* **Exercise description**
The response must consist of each line in the listing that has the word "Hfuel" in it.

---- Input records

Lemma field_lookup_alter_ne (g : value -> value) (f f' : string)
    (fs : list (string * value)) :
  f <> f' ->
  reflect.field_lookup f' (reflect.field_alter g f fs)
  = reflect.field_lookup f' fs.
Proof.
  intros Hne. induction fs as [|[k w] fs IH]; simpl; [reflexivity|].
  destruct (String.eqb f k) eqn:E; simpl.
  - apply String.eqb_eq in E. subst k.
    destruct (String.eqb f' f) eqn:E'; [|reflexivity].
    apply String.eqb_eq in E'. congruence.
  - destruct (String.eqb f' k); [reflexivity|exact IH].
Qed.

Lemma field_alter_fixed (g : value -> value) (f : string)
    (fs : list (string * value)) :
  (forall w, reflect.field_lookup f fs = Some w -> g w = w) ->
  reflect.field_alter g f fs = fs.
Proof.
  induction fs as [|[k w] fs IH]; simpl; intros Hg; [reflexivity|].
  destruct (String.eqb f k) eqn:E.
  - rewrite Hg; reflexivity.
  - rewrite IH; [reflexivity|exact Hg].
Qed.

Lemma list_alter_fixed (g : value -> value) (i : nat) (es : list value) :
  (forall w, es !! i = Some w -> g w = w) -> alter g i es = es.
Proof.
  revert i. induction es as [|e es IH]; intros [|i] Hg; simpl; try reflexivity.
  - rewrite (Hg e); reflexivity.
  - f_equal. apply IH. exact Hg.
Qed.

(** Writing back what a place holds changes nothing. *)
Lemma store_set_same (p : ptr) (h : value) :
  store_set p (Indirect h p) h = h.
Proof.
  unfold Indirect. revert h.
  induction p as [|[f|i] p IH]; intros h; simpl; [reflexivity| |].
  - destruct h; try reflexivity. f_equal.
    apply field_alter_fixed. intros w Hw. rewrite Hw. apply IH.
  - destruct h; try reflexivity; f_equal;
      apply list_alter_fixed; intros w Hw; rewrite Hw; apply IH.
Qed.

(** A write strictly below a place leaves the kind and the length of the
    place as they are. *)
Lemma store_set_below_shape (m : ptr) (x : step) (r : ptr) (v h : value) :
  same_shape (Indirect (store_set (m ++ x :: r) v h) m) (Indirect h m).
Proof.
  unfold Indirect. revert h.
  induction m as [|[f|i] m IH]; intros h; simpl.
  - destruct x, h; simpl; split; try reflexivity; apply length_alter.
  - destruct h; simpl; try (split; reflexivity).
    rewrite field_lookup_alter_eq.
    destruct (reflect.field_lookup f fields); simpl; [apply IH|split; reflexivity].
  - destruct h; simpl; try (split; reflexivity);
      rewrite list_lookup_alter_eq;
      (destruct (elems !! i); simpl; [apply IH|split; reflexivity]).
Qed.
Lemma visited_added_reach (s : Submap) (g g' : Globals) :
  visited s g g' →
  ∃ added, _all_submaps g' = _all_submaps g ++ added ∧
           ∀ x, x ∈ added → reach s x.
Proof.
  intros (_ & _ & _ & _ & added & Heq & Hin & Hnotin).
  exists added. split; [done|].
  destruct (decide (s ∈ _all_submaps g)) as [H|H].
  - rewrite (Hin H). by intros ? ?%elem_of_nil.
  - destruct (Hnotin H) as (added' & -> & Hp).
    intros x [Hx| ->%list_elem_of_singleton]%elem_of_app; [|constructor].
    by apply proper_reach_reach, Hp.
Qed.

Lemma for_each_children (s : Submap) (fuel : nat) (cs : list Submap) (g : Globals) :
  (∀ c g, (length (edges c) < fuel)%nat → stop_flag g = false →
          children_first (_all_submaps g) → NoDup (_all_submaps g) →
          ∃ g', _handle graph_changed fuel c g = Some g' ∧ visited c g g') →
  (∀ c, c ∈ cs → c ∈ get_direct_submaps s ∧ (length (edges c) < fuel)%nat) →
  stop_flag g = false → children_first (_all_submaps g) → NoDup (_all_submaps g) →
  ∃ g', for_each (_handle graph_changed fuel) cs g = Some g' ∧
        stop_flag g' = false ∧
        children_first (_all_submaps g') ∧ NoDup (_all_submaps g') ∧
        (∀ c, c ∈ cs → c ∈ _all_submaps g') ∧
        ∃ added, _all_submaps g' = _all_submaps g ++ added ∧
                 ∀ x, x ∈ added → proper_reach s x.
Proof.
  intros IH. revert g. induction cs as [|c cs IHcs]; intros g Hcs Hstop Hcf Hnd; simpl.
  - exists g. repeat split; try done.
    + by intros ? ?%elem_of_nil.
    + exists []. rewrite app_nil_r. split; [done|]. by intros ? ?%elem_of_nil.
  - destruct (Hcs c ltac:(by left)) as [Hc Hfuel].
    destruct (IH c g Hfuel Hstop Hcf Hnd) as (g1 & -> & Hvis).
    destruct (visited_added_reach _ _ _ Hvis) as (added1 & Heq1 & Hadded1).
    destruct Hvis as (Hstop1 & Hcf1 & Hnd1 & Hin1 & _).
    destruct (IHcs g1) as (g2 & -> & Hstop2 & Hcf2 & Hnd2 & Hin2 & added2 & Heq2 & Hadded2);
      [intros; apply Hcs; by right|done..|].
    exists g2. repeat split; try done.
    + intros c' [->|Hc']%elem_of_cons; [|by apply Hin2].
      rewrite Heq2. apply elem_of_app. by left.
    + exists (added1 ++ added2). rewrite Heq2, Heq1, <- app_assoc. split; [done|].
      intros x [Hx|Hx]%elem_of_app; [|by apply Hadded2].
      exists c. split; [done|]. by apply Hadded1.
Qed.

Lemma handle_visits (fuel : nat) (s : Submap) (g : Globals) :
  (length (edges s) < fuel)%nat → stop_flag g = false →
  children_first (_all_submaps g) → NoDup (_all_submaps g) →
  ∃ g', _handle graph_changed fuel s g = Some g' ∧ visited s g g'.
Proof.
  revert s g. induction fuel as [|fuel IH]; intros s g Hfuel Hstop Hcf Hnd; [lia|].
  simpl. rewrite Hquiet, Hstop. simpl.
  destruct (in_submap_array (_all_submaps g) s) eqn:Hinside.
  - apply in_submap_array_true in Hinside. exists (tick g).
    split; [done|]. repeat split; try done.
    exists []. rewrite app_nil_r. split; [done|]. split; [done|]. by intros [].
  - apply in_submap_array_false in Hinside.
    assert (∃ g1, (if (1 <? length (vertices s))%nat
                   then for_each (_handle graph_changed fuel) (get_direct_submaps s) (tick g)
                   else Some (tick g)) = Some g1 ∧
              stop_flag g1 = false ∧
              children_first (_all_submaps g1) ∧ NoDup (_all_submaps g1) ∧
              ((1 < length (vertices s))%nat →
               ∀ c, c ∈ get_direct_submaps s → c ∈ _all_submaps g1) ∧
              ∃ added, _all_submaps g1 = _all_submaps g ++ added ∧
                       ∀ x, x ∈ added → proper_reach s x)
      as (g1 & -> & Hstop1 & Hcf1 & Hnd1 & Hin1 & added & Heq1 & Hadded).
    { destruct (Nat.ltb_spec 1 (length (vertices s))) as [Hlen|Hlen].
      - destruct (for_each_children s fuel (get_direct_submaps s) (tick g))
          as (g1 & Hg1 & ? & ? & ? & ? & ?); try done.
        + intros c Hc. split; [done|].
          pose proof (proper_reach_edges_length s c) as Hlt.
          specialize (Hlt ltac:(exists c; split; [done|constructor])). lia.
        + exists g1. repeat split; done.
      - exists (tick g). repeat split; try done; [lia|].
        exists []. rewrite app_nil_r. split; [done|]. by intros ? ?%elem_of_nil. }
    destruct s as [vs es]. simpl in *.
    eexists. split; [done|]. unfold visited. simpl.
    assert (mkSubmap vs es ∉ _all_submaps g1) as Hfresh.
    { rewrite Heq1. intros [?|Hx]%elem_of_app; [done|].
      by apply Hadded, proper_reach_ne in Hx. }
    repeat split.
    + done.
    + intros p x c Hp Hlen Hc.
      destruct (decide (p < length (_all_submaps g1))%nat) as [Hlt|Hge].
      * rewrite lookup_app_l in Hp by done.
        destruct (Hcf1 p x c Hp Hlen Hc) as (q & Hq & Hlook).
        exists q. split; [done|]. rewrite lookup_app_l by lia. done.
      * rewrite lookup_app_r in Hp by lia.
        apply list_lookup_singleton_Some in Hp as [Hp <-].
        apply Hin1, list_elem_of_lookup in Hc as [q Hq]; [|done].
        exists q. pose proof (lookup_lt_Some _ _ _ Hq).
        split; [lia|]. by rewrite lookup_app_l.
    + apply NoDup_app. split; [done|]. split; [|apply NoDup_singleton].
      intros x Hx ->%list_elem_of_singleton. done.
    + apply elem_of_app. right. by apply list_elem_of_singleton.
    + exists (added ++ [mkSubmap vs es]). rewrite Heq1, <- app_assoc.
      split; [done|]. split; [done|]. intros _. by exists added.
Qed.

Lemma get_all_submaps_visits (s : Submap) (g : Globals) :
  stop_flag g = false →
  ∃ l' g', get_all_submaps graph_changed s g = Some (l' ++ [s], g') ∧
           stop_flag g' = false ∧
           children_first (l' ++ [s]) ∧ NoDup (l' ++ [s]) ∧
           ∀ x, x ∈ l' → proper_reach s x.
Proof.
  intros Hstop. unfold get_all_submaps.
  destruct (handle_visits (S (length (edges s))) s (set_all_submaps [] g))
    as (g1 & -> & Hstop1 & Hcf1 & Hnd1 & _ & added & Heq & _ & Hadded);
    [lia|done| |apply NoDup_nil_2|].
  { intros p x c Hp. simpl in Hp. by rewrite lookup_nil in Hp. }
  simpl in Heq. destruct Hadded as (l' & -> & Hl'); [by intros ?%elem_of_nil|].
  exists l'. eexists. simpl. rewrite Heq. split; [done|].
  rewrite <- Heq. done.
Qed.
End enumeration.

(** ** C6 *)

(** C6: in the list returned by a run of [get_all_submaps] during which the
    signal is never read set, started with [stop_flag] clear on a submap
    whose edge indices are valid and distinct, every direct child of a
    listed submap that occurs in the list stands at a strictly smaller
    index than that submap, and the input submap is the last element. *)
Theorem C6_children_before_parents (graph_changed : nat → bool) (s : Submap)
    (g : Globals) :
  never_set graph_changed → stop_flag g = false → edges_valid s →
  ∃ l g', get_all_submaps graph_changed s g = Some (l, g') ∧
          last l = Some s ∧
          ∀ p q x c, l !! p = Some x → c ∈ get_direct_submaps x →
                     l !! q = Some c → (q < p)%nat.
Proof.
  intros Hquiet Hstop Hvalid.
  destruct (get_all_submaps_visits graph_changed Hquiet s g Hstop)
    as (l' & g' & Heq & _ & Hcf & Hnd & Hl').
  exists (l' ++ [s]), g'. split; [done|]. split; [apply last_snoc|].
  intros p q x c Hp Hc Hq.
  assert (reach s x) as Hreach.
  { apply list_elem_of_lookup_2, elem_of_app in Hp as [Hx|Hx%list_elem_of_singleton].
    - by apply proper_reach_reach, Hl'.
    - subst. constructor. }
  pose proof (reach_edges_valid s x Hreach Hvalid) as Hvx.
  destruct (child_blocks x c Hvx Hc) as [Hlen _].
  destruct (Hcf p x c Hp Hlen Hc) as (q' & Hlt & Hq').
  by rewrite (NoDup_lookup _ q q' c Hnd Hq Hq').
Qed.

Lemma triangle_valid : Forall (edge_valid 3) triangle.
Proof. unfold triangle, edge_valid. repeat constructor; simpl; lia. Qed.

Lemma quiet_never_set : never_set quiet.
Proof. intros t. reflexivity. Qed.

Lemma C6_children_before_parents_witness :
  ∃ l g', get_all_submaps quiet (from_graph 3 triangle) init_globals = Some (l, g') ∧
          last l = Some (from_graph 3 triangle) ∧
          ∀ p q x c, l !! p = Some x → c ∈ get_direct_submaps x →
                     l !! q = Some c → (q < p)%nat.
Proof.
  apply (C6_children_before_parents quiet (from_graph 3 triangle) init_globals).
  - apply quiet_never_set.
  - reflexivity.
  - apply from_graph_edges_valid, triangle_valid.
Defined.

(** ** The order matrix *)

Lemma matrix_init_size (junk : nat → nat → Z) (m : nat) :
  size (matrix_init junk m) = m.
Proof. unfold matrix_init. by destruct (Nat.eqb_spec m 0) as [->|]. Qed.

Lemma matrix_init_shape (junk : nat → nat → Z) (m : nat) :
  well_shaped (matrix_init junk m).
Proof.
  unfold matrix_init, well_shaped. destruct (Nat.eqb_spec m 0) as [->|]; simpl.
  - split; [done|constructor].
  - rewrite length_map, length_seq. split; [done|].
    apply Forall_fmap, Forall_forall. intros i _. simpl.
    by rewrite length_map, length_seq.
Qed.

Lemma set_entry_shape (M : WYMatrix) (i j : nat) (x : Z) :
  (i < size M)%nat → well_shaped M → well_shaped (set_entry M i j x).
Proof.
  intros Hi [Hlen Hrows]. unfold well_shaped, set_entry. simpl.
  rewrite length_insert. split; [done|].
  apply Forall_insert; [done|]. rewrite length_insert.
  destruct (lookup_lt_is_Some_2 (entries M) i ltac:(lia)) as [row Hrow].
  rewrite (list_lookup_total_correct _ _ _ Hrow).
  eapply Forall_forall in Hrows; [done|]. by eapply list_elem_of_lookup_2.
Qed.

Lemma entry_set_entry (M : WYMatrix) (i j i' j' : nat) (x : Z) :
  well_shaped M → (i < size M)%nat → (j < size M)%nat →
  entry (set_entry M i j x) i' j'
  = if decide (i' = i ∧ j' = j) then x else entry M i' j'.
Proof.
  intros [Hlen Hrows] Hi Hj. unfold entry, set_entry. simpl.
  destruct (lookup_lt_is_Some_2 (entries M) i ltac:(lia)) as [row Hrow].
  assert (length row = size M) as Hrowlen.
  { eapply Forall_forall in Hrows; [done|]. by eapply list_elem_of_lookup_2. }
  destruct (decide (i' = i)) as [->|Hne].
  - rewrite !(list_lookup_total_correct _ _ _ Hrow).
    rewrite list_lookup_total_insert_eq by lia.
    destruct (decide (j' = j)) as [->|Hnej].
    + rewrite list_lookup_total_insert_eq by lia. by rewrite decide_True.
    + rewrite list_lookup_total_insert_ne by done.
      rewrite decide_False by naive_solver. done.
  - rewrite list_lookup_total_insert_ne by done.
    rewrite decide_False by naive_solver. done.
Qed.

--------

* **Answer box**
  - destruct (Hcs c ltac:(by left)) as [Hc Hfuel].
    destruct (IH c g Hfuel Hstop Hcf Hnd) as (g1 & -> & Hvis).
  revert s g. induction fuel as [|fuel IH]; intros s g Hfuel Hstop Hcf Hnd; [lia|].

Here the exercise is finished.